═══ DATA IN THIS EXERCISE ═══

(* ===== verification/BlockVerdict.v ===== *)
(** * A permanent verdict belongs to the header

    [AcceptBlock] marks a header as failed for good when [CheckBlock] or
    [ContextualCheckBlock] rejects its block without reporting a possible
    corruption.  The comment in [CheckBlock] asks that none of its checks look at
    witness data, because the header does not commit to it.  Both are verified
    here: the checks give the same answer on a block stripped of its witnesses,
    and a verdict that is not a corruption is the same for every block with the
    header. *)
From stdpp Require Import strings.
From S2P Require Import Prelude ArithUint256 Script Interpreter InterpreterFacts InterpreterSpecs StandardScripts Serialize Transaction SigHash Standard Coins CoinsFacts Block Chain ChainFacts TxVerify Pow Pos VersionBits Activate ActivateFacts BlockChecks BlockChecksFacts Headers HeadersFacts.
Import BaseUint.

Definition strip_block (b : CBlock) : CBlock := mk_block (header b) (strip <$> vtx b).

(** ** The checks do not see witnesses *)

Lemma existsb_strip_in (f : CTxIn → bool) l : (∀ i, f (strip_in i) = f i) → existsb f (strip_in <$> l) = existsb f l.
Proof. intros Hf. induction l as [|x l IH]; [done|]. cbn [existsb fmap list_fmap]. by rewrite Hf, <- IH. Qed.
Lemma forallb_strip_in (f : CTxIn → bool) l : (∀ i, f (strip_in i) = f i) → forallb f (strip_in <$> l) = forallb f l.
Proof. intros Hf. induction l as [|x l IH]; [done|]. cbn [forallb fmap list_fmap]. by rewrite Hf, <- IH. Qed.
Lemma IsCoinBase_strip tx : IsCoinBase (strip tx) = IsCoinBase tx.
Proof. unfold IsCoinBase, strip. cbn [vin vout]. by destruct (vin tx) as [|i [|]]. Qed.
Lemma IsCoinStake_strip tx : IsCoinStake (strip tx) = IsCoinStake tx.
Proof. unfold IsCoinStake, strip. cbn [vin vout]. by destruct (vin tx). Qed.
Lemma HasOpSpend_strip tx : HasOpSpend_tx (strip tx) = HasOpSpend_tx tx.
Proof. unfold HasOpSpend_tx, strip. cbn [vin]. by apply existsb_strip_in. Qed.
Lemma has_contract_strip tx : has_contract (strip tx) = has_contract tx.
Proof. unfold has_contract. by rewrite HasOpSpend_strip. Qed.
Lemma sigops_strip tx : GetLegacySigOpCount (strip tx) = GetLegacySigOpCount tx.
Proof.
  unfold GetLegacySigOpCount, strip. cbn [vin vout]. f_equal. generalize 0. induction (vin tx) as [|i l IH]; intros n; [done|]. apply IH.
Qed.
Lemma prevouts_strip tx : map prevout (vin (strip tx)) = map prevout (vin tx).
Proof. unfold strip. cbn [vin]. induction (vin tx) as [|i l IH]; [done|]. cbn [map fmap list_fmap]. by rewrite <- IH. Qed.
Lemma check_prevouts_strip tx : check_prevouts (strip tx) = check_prevouts tx.
Proof.
  unfold check_prevouts. rewrite IsCoinBase_strip. unfold strip. cbn [vin]. destruct (IsCoinBase tx).
  - by destruct (vin tx).
  - f_equal. by apply forallb_strip_in.
Qed.
Lemma CheckTransaction_strip dgp tx dup : CheckTransaction dgp (strip tx) dup = CheckTransaction dgp tx dup.
Proof.
  unfold CheckTransaction. rewrite SerializeTransaction_strip, IsCoinBase_strip, IsCoinStake_strip, prevouts_strip, check_prevouts_strip.
  unfold strip. cbn [vin vout]. unfold size at 1. by rewrite length_fmap.
Qed.
Lemma IsFinalTx_strip tx h t : IsFinalTx (strip tx) h t = IsFinalTx tx h t.
Proof.
  unfold IsFinalTx, strip. cbn [vin nLockTime]. repeat (case_match; [done|]). by apply forallb_strip_in.
Qed.
Lemma forallb_strip (f : CTransaction → bool) l : (∀ tx, f (strip tx) = f tx) → forallb f (strip <$> l) = forallb f l.
Proof. intros Hf. induction l as [|x l IH]; [done|]. cbn [forallb fmap list_fmap]. by rewrite Hf, <- IH. Qed.

Section Strip.
Context `{C : Crypto} (params : consensus_params) (dgp : dgp_params) (Verify : bytes → uint256 → bytes → bool) (adjusted_time : Z).

Lemma BlockMerkleRoot_strip b : BlockMerkleRoot (strip_block b) = BlockMerkleRoot b.
Proof.
  unfold BlockMerkleRoot, strip_block. cbn [vtx]. f_equal. rewrite <- list_fmap_compose. apply list_fmap_ext. intros i tx _. simpl.
  unfold GetHash. by rewrite SerializeTransaction_strip.
Qed.
Lemma CheckFirstCoinstakeOutput_strip b : CheckFirstCoinstakeOutput (strip_block b) = CheckFirstCoinstakeOutput b.
Proof. unfold CheckFirstCoinstakeOutput, GetWitnessCommitmentIndex, strip_block. cbn [vtx]. by destruct (vtx b). Qed.
Lemma check_coinbase_strip b : check_coinbase (strip_block b) = check_coinbase b.
Proof.
  unfold check_coinbase, strip_block. cbn [vtx]. destruct (vtx b) as [|cb rest]; [done|]. cbn [fmap list_fmap].
  rewrite IsCoinBase_strip, has_contract_strip, forallb_strip; [done|]. intros. by rewrite IsCoinBase_strip.
Qed.
Lemma check_coinstake_strip b : check_coinstake (strip_block b) = check_coinstake b.
Proof.
  unfold check_coinstake. rewrite CheckFirstCoinstakeOutput_strip. unfold stakes_prevout, strip_block. cbn [header vtx].
  destruct (vtx b) as [|cb [|cs rest]]; [done..|]. cbn [fmap list_fmap].
  rewrite IsCoinStake_strip, has_contract_strip, forallb_strip by (intros; by rewrite IsCoinStake_strip).
  unfold strip at 1. cbn [vin]. by destruct (vin cs).
Qed.
Lemma check_signature_strip b s : check_signature Verify (strip_block b) s = check_signature Verify b s.
Proof.
  unfold check_signature, CheckBlockSignature, GetBlockPublicKey, strip_block. cbn [header vtx].
  replace (((strip <$> vtx b) !! 1%nat) ≫= λ cs, vout cs !! 1%nat) with ((vtx b !! 1%nat) ≫= λ cs, vout cs !! 1%nat); [done|].
  rewrite list_lookup_fmap. by destruct (vtx b !! 1%nat).
Qed.
Lemma check_transactions_strip l : ∀ last, check_transactions dgp (strip <$> l) last = check_transactions dgp l last.
Proof.
  induction l as [|tx l IH]; intros last; [done|]. cbn [fmap list_fmap check_transactions]. rewrite CheckTransaction_strip, HasOpSpend_strip.
  unfold with_tx, tx_reject_state. destruct (CheckTransaction dgp tx true); cbn [rbind]; [|done]. by rewrite IH.
Qed.
Lemma block_sigops_strip l : block_sigops (strip <$> l) = block_sigops l.
Proof. unfold block_sigops. generalize 0. induction l as [|tx l IH]; intros n; [done|]. cbn [foldl fmap list_fmap]. rewrite sigops_strip. apply IH. Qed.
Lemma check_body_strip b mr sg : check_body dgp Verify adjusted_time (strip_block b) mr sg = check_body dgp Verify adjusted_time b mr sg.
Proof.
  unfold check_body. rewrite check_coinbase_strip, check_coinstake_strip, check_signature_strip.
  assert (check_merkle (strip_block b) = check_merkle b) as -> by (unfold check_merkle; by rewrite BlockMerkleRoot_strip).
  unfold strip_block. cbn [header vtx]. by rewrite check_transactions_strip, block_sigops_strip.
Qed.
Lemma check_final_strip b h t : check_final (strip_block b) h t = check_final b h t.
Proof. unfold check_final, strip_block. cbn [vtx]. by rewrite forallb_strip by (intros; apply IsFinalTx_strip). Qed.
Lemma check_height_strip b h : check_height params (strip_block b) h = check_height params b h.
Proof.
  unfold check_height, coinbase_script, strip_block. cbn [vtx]. destruct (vtx b) as [|cb rest]; [done|]. cbn [fmap list_fmap].
  unfold strip. cbn [vin]. by destruct (vin cb).
Qed.
End Strip.

(** ** The header determines the stripped transactions *)

Lemma SerializeTransaction_strip_inj t1 t2 : tx_wf t1 → tx_wf t2 →
  SerializeTransaction false t1 = SerializeTransaction false t2 → strip t1 = strip t2.
Proof.
  intros H1 H2 E. pose proof (tx_read_basic false t1 [] H1 eq_refl) as R1. pose proof (tx_read_basic false t2 [] H2 eq_refl) as R2.
  rewrite E in R1. congruence.
Qed.
Lemma txids_bind `{C : Crypto} l1 : ∀ l2, Forall tx_wf l1 → Forall tx_wf l2 → GetHash <$> l1 = GetHash <$> l2 →
  strip <$> l1 = strip <$> l2 ∨ collision C.
Proof.
  induction l1 as [|t1 l1 IH]; intros [|t2 l2] H1 H2 E; try done; [by left|]. injection E as E1 E2.
  apply Forall_cons in H1 as [W1 H1]. apply Forall_cons in H2 as [W2 H2].
  destruct (IH l2 H1 H2 E2) as [E'|]; [|by right]. apply CHash256_inj in E1 as [E1|]; [|by right].
  left. cbn [fmap list_fmap]. f_equal; [by apply SerializeTransaction_strip_inj|done].
Qed.
Lemma merkle_binds_block `{C : Crypto} `{!CryptoSizes C} b1 b2 :
  header b1 = header b2 → vtx b1 ≠ [] → vtx b2 ≠ [] → Forall tx_wf (vtx b1) → Forall tx_wf (vtx b2) →
  Nat.log2_up (length (vtx b1)) = Nat.log2_up (length (vtx b2)) →
  check_merkle b1 = Ok tt → check_merkle b2 = Ok tt → strip_block b1 = strip_block b2 ∨ collision C.
Proof.
  intros Hh N1 N2 W1 W2 Hlog M1%check_merkle_spec M2%check_merkle_spec. unfold BlockMerkleRoot in *.
  assert (∀ l, hash_sized (GetHash <$> l)) as Hsz.
  { intros l. apply Forall_fmap, Forall_true. intros tx. apply CSHA256_size. }
  assert (GetHash <$> vtx b1 = GetHash <$> vtx b2 ∨ collision C) as [E|]; [|  |by right].
  { apply ComputeMerkleRoot_binds; rewrite ?length_fmap, ?M1, ?M2; cbn [fst snd]; try done; [by intros ?%fmap_nil_inv..|by rewrite Hh]. }
  destruct (txids_bind _ _ W1 W2 E) as [E'|]; [left|by right]. unfold strip_block. by rewrite Hh, E'.
Qed.

(** ** Verdicts *)

Definition corruption_possible (e : block_reject) : bool := match e with DoS _ _ _ c => c | _ => false end.

Section Verdict.
Context `{C : Crypto} `{!CryptoSizes C} {V : Type} `{CoinsView V}.
Context (params : consensus_params) (dgp : dgp_params) (spent_coin : uint256 → COutPoint → option Coin)
  (recover : uint256 → bytes → Z → bool → option bytes) (Verify : bytes → uint256 → bytes → bool) (initial_download : bool) (adjusted_time : Z).

Lemma check_witness_corrupt segwit b e : check_witness segwit b = Err e → permanent e = false.
Proof.
  unfold check_witness. intros E. repeat (case_match; simplify_eq; try done); unfold require in E;
    repeat (destruct (_ : bool) in E; simpl in E; simplify_eq; try done).
  all: repeat (case_match; simpl in *; simplify_eq; try done).
Qed.

Lemma check_merkle_corrupt b e : check_merkle b = Err e → corruption_possible e = true.
Proof. unfold check_merkle. destruct (BlockMerkleRoot b). intros E. by repeat (destruct (_ : bool) in E; simplify_eq/=). Qed.

(** What the checks before that of the Merkle root say depends on the header. *)
Definition before_root (h : CBlockHeader) : result block_reject unit :=
  require (negb (IsProofOfStake_header h && (nTime_blk h >? FutureDrift adjusted_time))) silent.
Lemma before_root_silent h e : before_root h = Err e → permanent e = false.
Proof. unfold before_root, require. case_match; [done|]. by intros [= <-]. Qed.
Lemma check_body_split b : ∃ rest,
  check_body dgp Verify adjusted_time b true true = (let* _ := before_root (header b) in let* _ := check_merkle b in rest).
Proof. by eexists. Qed.

Lemma ContextualCheckBlock_permanent m cache b1 b2 p e :
  strip_block b1 = strip_block b2 → (ContextualCheckBlock m params cache b1 p).1 = Err e → permanent e = true →
  (ContextualCheckBlock m params cache b2 p).1 = Err e.
Proof.
  intros Es. assert (header b1 = header b2) as Eh by (unfold strip_block in Es; congruence). unfold ContextualCheckBlock. rewrite Eh.
  destruct (VersionBitsState m (vb params) p DEPLOYMENT_CSV cache) as [[csv c1]|]; [|done].
  set (pos := (let* nHeight := _ in _)). destruct pos as [[h t]|]; [|done].
  assert ((let* _ := check_final b1 h t in check_height params b1 h) = (let* _ := check_final b2 h t in check_height params b2 h)) as ->.
  { rewrite <- (check_final_strip b1), <- (check_final_strip b2), <- (check_height_strip params b1), <- (check_height_strip params b2). by rewrite Es. }
  destruct (let* _ := check_final b2 h t in check_height params b2 h) as [u|]; [|done].
  destruct (VersionBitsState m (vb params) p DEPLOYMENT_SEGWIT c1) as [[sw c2]|]; [|done]. cbn [fst].
  intros Hw%check_witness_corrupt. congruence.
Qed.

Lemma check_data_strip s b1 b2 b e :
  strip_block b1 = strip_block b2 →
  (check_data params dgp spent_coin recover Verify initial_download adjusted_time s false b1 b).1 = Err e → permanent e = true →
  (check_data params dgp spent_coin recover Verify initial_download adjusted_time s false b2 b).1 = Err e.
Proof.
  intros Es. assert (header b1 = header b2) as Eh by (unfold strip_block in Es; congruence).
  unfold check_data, CheckBlock, check_block. rewrite Eh.
  destruct (CheckBlockHeader _ _ _ _ _ _ _ _ _) as [[[]|] c]; [|done].
  rewrite <- (check_body_strip _ _ _ b1), <- (check_body_strip _ _ _ b2), Es.
  destruct (check_body _ _ _ _ _ _); cbn [rbind fst snd]; [|done].
  destruct (ContextualCheckBlock _ _ _ b1 _) as [r1 v1] eqn:E1, (ContextualCheckBlock _ _ _ b2 _) as [r2 v2] eqn:E2. cbn [fst].
  intros -> Hp. pose proof (ContextualCheckBlock_permanent _ _ _ _ _ e Es (f_equal fst E1) Hp) as Hq. by rewrite E2 in Hq.
Qed.

(** C10: a block is marked invalid for good only with reason.  When the checks of
    [AcceptBlock] reject the data of a header permanently (a violation without a
    possible corruption), then every other block with the same header and a
    Merkle tree of the same depth is rejected too, with the same reason or as
    corrupted data, unless the double hash has a collision; so a peer cannot
    ruin a valid header by sending other transactions or witnesses with it. *)
Theorem permanent_verdict_of_header s b1 b2 b e :
  header b1 = header b2 → vtx b1 ≠ [] → vtx b2 ≠ [] → Forall tx_wf (vtx b1) → Forall tx_wf (vtx b2) →
  Nat.log2_up (length (vtx b1)) = Nat.log2_up (length (vtx b2)) →
  (check_data params dgp spent_coin recover Verify initial_download adjusted_time s false b1 b).1 = Err e → permanent e = true →
  (∃ e', (check_data params dgp spent_coin recover Verify initial_download adjusted_time s false b2 b).1 = Err e' ∧
     (e' = e ∨ corruption_possible e' = true)) ∨ collision C.
Proof.
  intros Hh N1 N2 W1 W2 Hlog He Hp.
  destruct (CheckBlockHeader (node_index s) params spent_coin recover initial_download (pcoinsTip s) (header b2) true false) as [[[]|e0] c] eqn:E0.
  2:{ left. exists e. split; [|by left]. revert He. unfold check_data, CheckBlock, check_block. by rewrite Hh, E0. }
  destruct (check_merkle b1) as [[]|e1] eqn:M1; [destruct (check_merkle b2) as [[]|e2] eqn:M2|].
  - destruct (merkle_binds_block b1 b2) as [Es|]; [done..|left|by right]. exists e. split; [by eapply check_data_strip|by left].
  - left. revert He. unfold check_data, CheckBlock, check_block. rewrite Hh, E0.
    destruct (check_body_split b1) as (r1 & ->), (check_body_split b2) as (r2 & ->). rewrite Hh, M1, M2.
    destruct (before_root (header b2)) as [[]|e0]; cbn [rbind fst]; intros E; [|injection E as ->; eauto].
    exists e2. split; [done|right]. by eapply check_merkle_corrupt.
  - exfalso. revert He. unfold check_data, CheckBlock, check_block. rewrite Hh, E0.
    destruct (check_body_split b1) as (r1 & ->). rewrite Hh, M1. apply check_merkle_corrupt in M1.
    destruct (before_root (header b2)) as [[]|e0] eqn:R; cbn [rbind fst]; intros [= ->].
    + destruct e as [? ? ? []| |]; done.
    + apply before_root_silent in R. congruence.
Qed.
End Verdict.

(** ** Example: a block without a coinbase, with and without its witness *)

Definition bad_header : CBlockHeader :=
  mk_header 4 null_hash (GetHash (H := toy_crypto) sample_tx) 300 0x1f00ffff 0 null_hash null_hash null_outpoint [].
Lemma permanent_verdict_of_header_witness :
  (∃ e, (check_data (C := toy_crypto) genesis_params default_dgp (λ _ _, None) (λ _ _ _ _, None) (λ _ _ _, false) false 300 sample_node false
    (mk_block bad_header [strip sample_tx]) genesis_entry).1 = Err e ∧ (e = bad 100 "bad-cb-missing" ∨ corruption_possible e = true))
  ∨ collision toy_crypto.
Proof.
  apply (permanent_verdict_of_header (C := toy_crypto) genesis_params default_dgp (λ _ _, None) (λ _ _ _ _, None) (λ _ _ _, false) false 300 sample_node
    (mk_block bad_header [sample_tx]) (mk_block bad_header [strip sample_tx]) genesis_entry (bad 100 "bad-cb-missing"));
    [done|done|done|constructor; [apply sample_tx_wf|constructor]|constructor; [solve_tx_wf|constructor]|done|vm_compute; reflexivity|done].
Defined.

═══

◆ **PROBLEM DETAILS**:
Repeat the entries above verbatim, but only from the line that has "destruct (CheckBlockHeader (node_index" down to the line that has "left. exists e.", inclusive.

◆ **EXERCISE ANSWER**:
  destruct (CheckBlockHeader (node_index s) params spent_coin recover initial_download (pcoinsTip s) (header b2) true false) as [[[]|e0] c] eqn:E0.
  2:{ left. exists e. split; [|by left]. revert He. unfold check_data, CheckBlock, check_block. by rewrite Hh, E0. }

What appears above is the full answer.